LISTED ENTRIES Block Start

(* ===== verification/TopologyMirror.v ===== *)
(** The in-memory repository against the transactions on the database: states that mirror
    each other, and the delivery operations on them. *)

From S2P Require Import Prelude Domain CloudStore CloudJobs CloudRevoke CloudRouting CloudTopology CloudFacts CloudDeliveries CloudQueue CloudSystem CloudSteps CloudRouteSteps TopologyMemory.

(** * Mirrored states *)

Definition route_view (r : RouteRow) : string * string * option string * bool :=
  (r.(rt_destination_id), r.(rt_agent_id), r.(rt_local_route_key), r.(rt_enabled)).
Definition stored_view (r : StoredPrinterRoute) : string * string * option string * bool :=
  (r.(spr_destination_id), r.(spr_agent_id), r.(spr_local_route_key), r.(spr_enabled)).

(** Of a job's attempts, all but the latest ended, and none of them uncertain. *)
Definition in_order (ats : gmap (Tenant * string) AttemptRow) : Prop :=
  ∀ k k' a b, ats !! k = Some a → ats !! k' = Some b → a.(at_tenant) = b.(at_tenant) → a.(at_job_id) = b.(at_job_id) →
    (a.(at_generation) < b.(at_generation))%Z →
    Attempt.is_final a.(at_state) = true ∧ a.(at_state) ≠ Attempt.DeliveryUncertain.

(** The rows of deliveries agree, and what the deliveries depend on: routes, the state of
    destinations, revoked nodes, and which attempts were resolved. *)
Record mirrors (s : Store) (m : MemoryState) : Prop := {
  mi_attempts : m.(attempts) = s.(delivery_attempts);
  mi_reservations : m.(reservations) = s.(route_reservations);
  mi_order : in_order s.(delivery_attempts);
  mi_routes k : stored_view <$> m.(routes) !! k = route_view <$> s.(topology).(printer_routes) !! k;
  mi_destinations k : spd_state <$> m.(destinations) !! k = pd_state <$> s.(topology).(physical_destinations) !! k;
  mi_revoked t a : (t, a) ∈ m.(revoked_agents) → active_agent t a s = false;
  mi_resolved t a : TopologyMemory.resolved t a m = CloudRouting.resolved t a s
}.

(** * Rows that are found *)

Section rows.
Context {K V : Type} `{Countable K}.
Implicit Types (m : gmap K V).

Lemma select_rows_ext (p q : K → V → bool) m :
  (∀ k v, m !! k = Some v → p k v = q k v) → select_rows p m = select_rows q m.
Proof.
  intros Hpq. unfold select_rows.
  assert (Hl : ∀ l : list (K * V), (∀ e, e ∈ l → p e.1 e.2 = q e.1 e.2) →
    filter (λ e, p e.1 e.2 = true) l = filter (λ e, q e.1 e.2 = true) l).
  { induction l as [|e l IH]; intros Hin; [done|]. rewrite !filter_cons.
    rewrite (Hin e) by left. rewrite IH by (intros; apply Hin; by right). done. }
  apply Hl. intros [k v] Hin%elem_of_map_to_list. by apply Hpq.
Qed.
Lemma exists_row_ext (p q : K → V → bool) m :
  (∀ k v, m !! k = Some v → p k v = q k v) → exists_row p m = exists_row q m.
Proof.
  intros Hpq. destruct (exists_row q m) eqn:Hq.
  - apply exists_row_true in Hq as (k & v & Hk & Hv). apply exists_row_true. exists k, v. by rewrite Hpq.
  - apply exists_row_false. intros k v Hk. rewrite Hpq by done. by eapply exists_row_false.
Qed.
(** The first row that a condition selects, when there is one at most. *)
Lemma alter_found (p : K → V → bool) (q : V → bool) f m :
  (∀ k v, m !! k = Some v → p k v = q v) →
  (∀ k k' v v', m !! k = Some v → m !! k' = Some v' → q v = true → q v' = true → k = k') →
  match find_row p m with Some (k, _) => alter f k m | None => m end = update_where q f m.
Proof.
  intros Hpq Hone. apply map_eq. intros i. rewrite lookup_update_where. destruct (find_row p m) as [[k v]|] eqn:Hf.
  - apply find_row_Some in Hf as [Hk Hp]. rewrite (Hpq _ _ Hk) in Hp. rewrite lookup_alter_row.
    destruct (m !! i) as [x|] eqn:Hi; [|done]. simpl. case_decide as Hd; [subst; simplify_eq; by rewrite Hp|].
    destruct (q x) eqn:Hx; [|done]. exfalso. eauto.
  - rewrite find_row_None in Hf. destruct (m !! i) as [x|] eqn:Hi; [|done]. simpl.
    by rewrite <- (Hpq i x Hi), (Hf i x Hi).
Qed.
End rows.

(** * The latest attempt *)

(** A fold that keeps the greater of two, whichever it keeps of equal ones. *)
Lemma fold_latest (better : AttemptRow → AttemptRow → bool) l o :
  (∀ a b, better a b = true → (a.(at_generation) ≤ b.(at_generation))%Z) →
  (∀ a b, better a b = false → (b.(at_generation) ≤ a.(at_generation))%Z) →
  match foldl (λ o a, match o with Some b => if better b a then Some a else o | None => Some a end) o l with
  | Some a => (o = Some a ∨ a ∈ l) ∧ (∀ b, o = Some b ∨ b ∈ l → (b.(at_generation) ≤ a.(at_generation))%Z)
  | None => o = None ∧ l = []
  end.
Proof.
  intros Ht Hf. revert o. induction l as [|x l IH]; intros o; simpl.
  - destruct o as [a|]; [|done]. split; [by left|]. intros b [[= ->]|Hb]; [lia|by apply elem_of_nil in Hb].
  - set (o' := match o with Some b => if better b x then Some x else o | None => Some x end).
    specialize (IH o'). destruct (foldl _ o' l) as [a|].
    + destruct IH as [Hin Hmax]. split.
      * destruct Hin as [Ho|Ha]; [|right; by right]. unfold o' in Ho. destruct o as [b|]; [case_match|]; simplify_eq; auto using list_elem_of_here.
      * assert (Hx : (x.(at_generation) ≤ a.(at_generation))%Z ∧ (∀ b, o = Some b → (b.(at_generation) ≤ a.(at_generation))%Z)).
        { unfold o' in Hmax. destruct o as [b|]; [destruct (better b x) eqn:E|].
          - specialize (Ht _ _ E). pose proof (Hmax x (or_introl eq_refl)). split; [lia|]. intros ? [= <-]. lia.
          - specialize (Hf _ _ E). pose proof (Hmax b (or_introl eq_refl)). split; [lia|]. intros ? [= <-]. lia.
          - split; [by apply Hmax; left|done]. }
        intros b [Hb|[->|Hb]%elem_of_cons]; [by apply (proj2 Hx)|exact (proj1 Hx)|]. apply Hmax. by right.
    + destruct IH as [Ho _]. unfold o' in Ho. by destruct o as [b|]; [case_match|].
Qed.

Section mirror.
Context `{CloudExternal}.
Implicit Types (s : Store) (m : MemoryState).

Lemma attempt_key s k a : cloud_wf s → s.(delivery_attempts) !! k = Some a → k = (a.(at_tenant), a.(at_id)).
Proof. intros Hwf Ha. by destruct (dw_attempt _ _ (cw_deliveries _ Hwf) _ _ Ha). Qed.
Lemma attempt_final s k a : cloud_wf s → s.(delivery_attempts) !! k = Some a →
  bool_decide (a.(at_final_at) = None) = negb (Attempt.is_final a.(at_state)).
Proof.
  intros Hwf Ha. destruct (dw_attempt _ _ (cw_deliveries _ Hwf) _ _ Ha) as [_ _ Hf _].
  destruct (Attempt.is_final a.(at_state)), a.(at_final_at); try done.
  - by destruct (proj2 Hf eq_refl).
  - by specialize (proj1 Hf (mk_is_Some _ _ eq_refl)).
Qed.
Lemma reservation_key s k r : cloud_wf s → s.(route_reservations) !! k = Some r → k = (r.(rs_tenant), r.(rs_id)).
Proof. intros Hwf. apply (dw_key _ _ (cw_deliveries _ Hwf)). Qed.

LISTED ENTRIES Block End

YOUR GOAL » Go through the material and select each line with the string "Definition" in it.

SOLUTION TO THIS PROBLEM »
Definition route_view (r : RouteRow) : string * string * option string * bool :=
Definition stored_view (r : StoredPrinterRoute) : string * string * option string * bool :=
Definition in_order (ats : gmap (Tenant * string) AttemptRow) : Prop :=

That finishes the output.